Information given |
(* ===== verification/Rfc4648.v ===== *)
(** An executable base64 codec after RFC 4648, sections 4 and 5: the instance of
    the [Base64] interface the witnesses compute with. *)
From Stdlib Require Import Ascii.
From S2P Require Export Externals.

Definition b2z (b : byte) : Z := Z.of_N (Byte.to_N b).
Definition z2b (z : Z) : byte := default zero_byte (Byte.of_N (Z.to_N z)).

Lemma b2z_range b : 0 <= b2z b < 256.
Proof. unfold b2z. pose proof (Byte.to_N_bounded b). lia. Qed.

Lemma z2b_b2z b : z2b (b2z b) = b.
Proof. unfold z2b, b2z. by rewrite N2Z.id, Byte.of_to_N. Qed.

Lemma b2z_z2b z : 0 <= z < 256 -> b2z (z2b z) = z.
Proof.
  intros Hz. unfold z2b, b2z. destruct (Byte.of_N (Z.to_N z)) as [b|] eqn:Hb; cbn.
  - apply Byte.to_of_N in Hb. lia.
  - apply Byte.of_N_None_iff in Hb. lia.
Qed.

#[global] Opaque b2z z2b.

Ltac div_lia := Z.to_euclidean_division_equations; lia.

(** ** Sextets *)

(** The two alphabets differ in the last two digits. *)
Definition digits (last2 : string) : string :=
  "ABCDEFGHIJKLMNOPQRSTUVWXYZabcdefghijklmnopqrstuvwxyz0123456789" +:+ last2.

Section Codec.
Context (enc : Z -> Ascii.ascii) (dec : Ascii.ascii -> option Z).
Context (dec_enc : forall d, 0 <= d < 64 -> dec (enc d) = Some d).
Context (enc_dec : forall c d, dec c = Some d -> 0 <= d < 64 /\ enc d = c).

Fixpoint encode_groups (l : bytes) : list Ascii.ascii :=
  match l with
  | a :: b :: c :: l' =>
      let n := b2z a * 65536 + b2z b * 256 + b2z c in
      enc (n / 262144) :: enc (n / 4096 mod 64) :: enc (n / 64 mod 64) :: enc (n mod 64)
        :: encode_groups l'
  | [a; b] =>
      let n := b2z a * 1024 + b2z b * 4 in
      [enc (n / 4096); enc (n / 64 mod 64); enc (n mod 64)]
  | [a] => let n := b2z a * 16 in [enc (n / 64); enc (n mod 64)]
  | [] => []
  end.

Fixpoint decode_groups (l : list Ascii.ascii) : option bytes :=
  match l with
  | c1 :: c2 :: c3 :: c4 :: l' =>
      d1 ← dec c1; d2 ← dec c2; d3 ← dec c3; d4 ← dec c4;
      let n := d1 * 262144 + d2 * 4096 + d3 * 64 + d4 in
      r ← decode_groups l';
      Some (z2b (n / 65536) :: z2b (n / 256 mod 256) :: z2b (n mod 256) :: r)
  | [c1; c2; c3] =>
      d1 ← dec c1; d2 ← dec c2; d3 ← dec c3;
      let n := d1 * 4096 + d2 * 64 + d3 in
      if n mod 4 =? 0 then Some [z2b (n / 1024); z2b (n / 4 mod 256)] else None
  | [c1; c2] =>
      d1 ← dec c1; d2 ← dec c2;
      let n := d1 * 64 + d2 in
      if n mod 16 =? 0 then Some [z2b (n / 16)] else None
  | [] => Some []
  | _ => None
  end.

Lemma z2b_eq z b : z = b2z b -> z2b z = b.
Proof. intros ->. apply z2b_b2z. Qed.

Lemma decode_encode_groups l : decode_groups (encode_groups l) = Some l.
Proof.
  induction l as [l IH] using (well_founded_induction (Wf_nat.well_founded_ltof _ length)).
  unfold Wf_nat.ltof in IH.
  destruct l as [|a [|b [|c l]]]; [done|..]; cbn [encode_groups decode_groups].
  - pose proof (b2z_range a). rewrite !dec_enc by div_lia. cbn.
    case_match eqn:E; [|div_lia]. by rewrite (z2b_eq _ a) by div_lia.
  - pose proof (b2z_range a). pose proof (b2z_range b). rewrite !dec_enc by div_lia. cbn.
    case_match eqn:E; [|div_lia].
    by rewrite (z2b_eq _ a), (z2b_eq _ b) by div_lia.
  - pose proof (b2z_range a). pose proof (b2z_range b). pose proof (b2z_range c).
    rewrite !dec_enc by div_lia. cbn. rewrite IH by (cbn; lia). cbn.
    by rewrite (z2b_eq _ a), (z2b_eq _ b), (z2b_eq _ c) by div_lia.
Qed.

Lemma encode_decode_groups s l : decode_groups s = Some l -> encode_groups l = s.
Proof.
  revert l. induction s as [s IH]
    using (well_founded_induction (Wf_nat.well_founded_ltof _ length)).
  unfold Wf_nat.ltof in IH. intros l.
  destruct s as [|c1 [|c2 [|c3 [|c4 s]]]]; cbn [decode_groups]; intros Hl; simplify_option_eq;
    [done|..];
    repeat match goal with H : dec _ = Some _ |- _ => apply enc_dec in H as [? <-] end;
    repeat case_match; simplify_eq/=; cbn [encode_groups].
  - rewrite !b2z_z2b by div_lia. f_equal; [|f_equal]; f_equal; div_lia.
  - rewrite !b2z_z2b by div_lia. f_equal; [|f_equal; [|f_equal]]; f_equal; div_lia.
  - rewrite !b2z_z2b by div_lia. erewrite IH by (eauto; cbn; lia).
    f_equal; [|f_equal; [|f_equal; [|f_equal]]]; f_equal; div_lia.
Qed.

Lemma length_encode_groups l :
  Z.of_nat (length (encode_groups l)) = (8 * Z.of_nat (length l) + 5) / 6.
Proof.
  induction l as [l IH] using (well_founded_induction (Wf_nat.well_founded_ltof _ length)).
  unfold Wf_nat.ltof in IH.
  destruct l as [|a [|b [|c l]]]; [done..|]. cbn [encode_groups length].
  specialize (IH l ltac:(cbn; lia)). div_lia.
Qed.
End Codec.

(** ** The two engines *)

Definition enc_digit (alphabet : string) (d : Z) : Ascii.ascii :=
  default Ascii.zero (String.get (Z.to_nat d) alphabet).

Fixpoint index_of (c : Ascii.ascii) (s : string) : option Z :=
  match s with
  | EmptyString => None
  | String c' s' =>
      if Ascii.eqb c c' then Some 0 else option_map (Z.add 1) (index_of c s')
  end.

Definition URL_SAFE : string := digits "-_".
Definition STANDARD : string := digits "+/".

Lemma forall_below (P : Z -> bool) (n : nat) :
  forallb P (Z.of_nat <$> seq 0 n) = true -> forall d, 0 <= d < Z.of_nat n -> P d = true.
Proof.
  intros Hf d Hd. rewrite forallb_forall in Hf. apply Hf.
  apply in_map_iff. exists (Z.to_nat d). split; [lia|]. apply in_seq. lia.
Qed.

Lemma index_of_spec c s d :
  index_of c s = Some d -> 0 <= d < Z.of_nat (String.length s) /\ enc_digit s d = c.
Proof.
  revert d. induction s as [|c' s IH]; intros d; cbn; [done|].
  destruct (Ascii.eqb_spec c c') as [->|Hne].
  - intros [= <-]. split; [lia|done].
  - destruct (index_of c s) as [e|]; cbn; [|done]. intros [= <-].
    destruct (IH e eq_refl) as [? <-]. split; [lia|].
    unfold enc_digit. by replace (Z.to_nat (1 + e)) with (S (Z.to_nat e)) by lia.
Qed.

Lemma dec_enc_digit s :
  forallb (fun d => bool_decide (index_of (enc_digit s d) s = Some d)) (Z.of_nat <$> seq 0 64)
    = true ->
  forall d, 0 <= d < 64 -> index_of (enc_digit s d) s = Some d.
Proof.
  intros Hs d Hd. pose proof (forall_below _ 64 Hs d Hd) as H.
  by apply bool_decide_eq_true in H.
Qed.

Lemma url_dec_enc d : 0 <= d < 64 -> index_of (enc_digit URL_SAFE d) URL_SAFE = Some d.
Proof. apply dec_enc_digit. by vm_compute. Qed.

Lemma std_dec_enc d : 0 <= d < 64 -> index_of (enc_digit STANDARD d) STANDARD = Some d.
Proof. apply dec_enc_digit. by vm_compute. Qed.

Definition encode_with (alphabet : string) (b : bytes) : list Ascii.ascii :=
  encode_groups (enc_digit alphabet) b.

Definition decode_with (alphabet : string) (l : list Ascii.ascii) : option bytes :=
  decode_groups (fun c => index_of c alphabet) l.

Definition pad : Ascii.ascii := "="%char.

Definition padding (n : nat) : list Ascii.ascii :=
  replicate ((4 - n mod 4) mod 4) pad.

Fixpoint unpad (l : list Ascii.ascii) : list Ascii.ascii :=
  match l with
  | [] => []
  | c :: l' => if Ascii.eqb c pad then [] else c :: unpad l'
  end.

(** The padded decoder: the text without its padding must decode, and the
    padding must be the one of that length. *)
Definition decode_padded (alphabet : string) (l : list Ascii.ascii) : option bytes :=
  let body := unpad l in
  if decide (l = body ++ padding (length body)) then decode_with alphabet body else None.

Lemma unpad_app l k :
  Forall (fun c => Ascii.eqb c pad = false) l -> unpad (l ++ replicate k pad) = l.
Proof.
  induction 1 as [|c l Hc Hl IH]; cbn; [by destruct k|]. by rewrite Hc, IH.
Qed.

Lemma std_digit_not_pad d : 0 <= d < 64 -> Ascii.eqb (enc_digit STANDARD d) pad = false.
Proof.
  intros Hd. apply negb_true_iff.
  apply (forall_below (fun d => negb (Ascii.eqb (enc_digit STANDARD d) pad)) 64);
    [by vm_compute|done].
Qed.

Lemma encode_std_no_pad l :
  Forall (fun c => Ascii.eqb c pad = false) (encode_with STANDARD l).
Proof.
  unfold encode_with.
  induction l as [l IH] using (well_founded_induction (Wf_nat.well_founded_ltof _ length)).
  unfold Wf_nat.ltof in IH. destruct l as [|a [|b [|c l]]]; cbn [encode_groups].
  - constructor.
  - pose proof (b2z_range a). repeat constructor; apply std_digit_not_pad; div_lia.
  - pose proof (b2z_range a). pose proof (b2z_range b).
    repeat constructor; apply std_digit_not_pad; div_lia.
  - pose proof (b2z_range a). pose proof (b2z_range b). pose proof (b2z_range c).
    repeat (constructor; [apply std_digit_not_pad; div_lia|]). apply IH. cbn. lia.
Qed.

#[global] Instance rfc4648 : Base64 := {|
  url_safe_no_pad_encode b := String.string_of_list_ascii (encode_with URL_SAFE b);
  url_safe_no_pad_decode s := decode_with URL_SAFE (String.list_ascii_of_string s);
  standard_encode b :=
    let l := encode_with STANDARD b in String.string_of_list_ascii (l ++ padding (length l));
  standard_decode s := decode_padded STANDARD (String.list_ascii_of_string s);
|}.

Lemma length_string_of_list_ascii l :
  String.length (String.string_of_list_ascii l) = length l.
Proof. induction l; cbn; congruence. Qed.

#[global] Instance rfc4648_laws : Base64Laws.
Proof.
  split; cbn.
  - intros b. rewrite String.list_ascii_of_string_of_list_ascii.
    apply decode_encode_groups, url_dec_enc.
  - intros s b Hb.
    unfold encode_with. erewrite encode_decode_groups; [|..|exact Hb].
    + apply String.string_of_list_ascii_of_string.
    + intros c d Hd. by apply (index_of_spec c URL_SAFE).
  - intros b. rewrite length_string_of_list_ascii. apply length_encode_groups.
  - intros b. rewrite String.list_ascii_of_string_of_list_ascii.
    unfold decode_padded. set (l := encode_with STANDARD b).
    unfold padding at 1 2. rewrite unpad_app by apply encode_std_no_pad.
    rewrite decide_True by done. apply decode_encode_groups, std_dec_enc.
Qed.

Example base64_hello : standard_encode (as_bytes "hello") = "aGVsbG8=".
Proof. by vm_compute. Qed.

Exercise description | Working through the records above, copy each line in which "repeat" is found.

Written response |
    repeat match goal with H : dec _ = Some _ |- _ => apply enc_dec in H as [? <-] end;
    repeat case_match; simplify_eq/=; cbn [encode_groups].
  - pose proof (b2z_range a). repeat constructor; apply std_digit_not_pad; div_lia.
    repeat constructor; apply std_digit_not_pad; div_lia.
    repeat (constructor; [apply std_digit_not_pad; div_lia|]). apply IH. cbn. lia.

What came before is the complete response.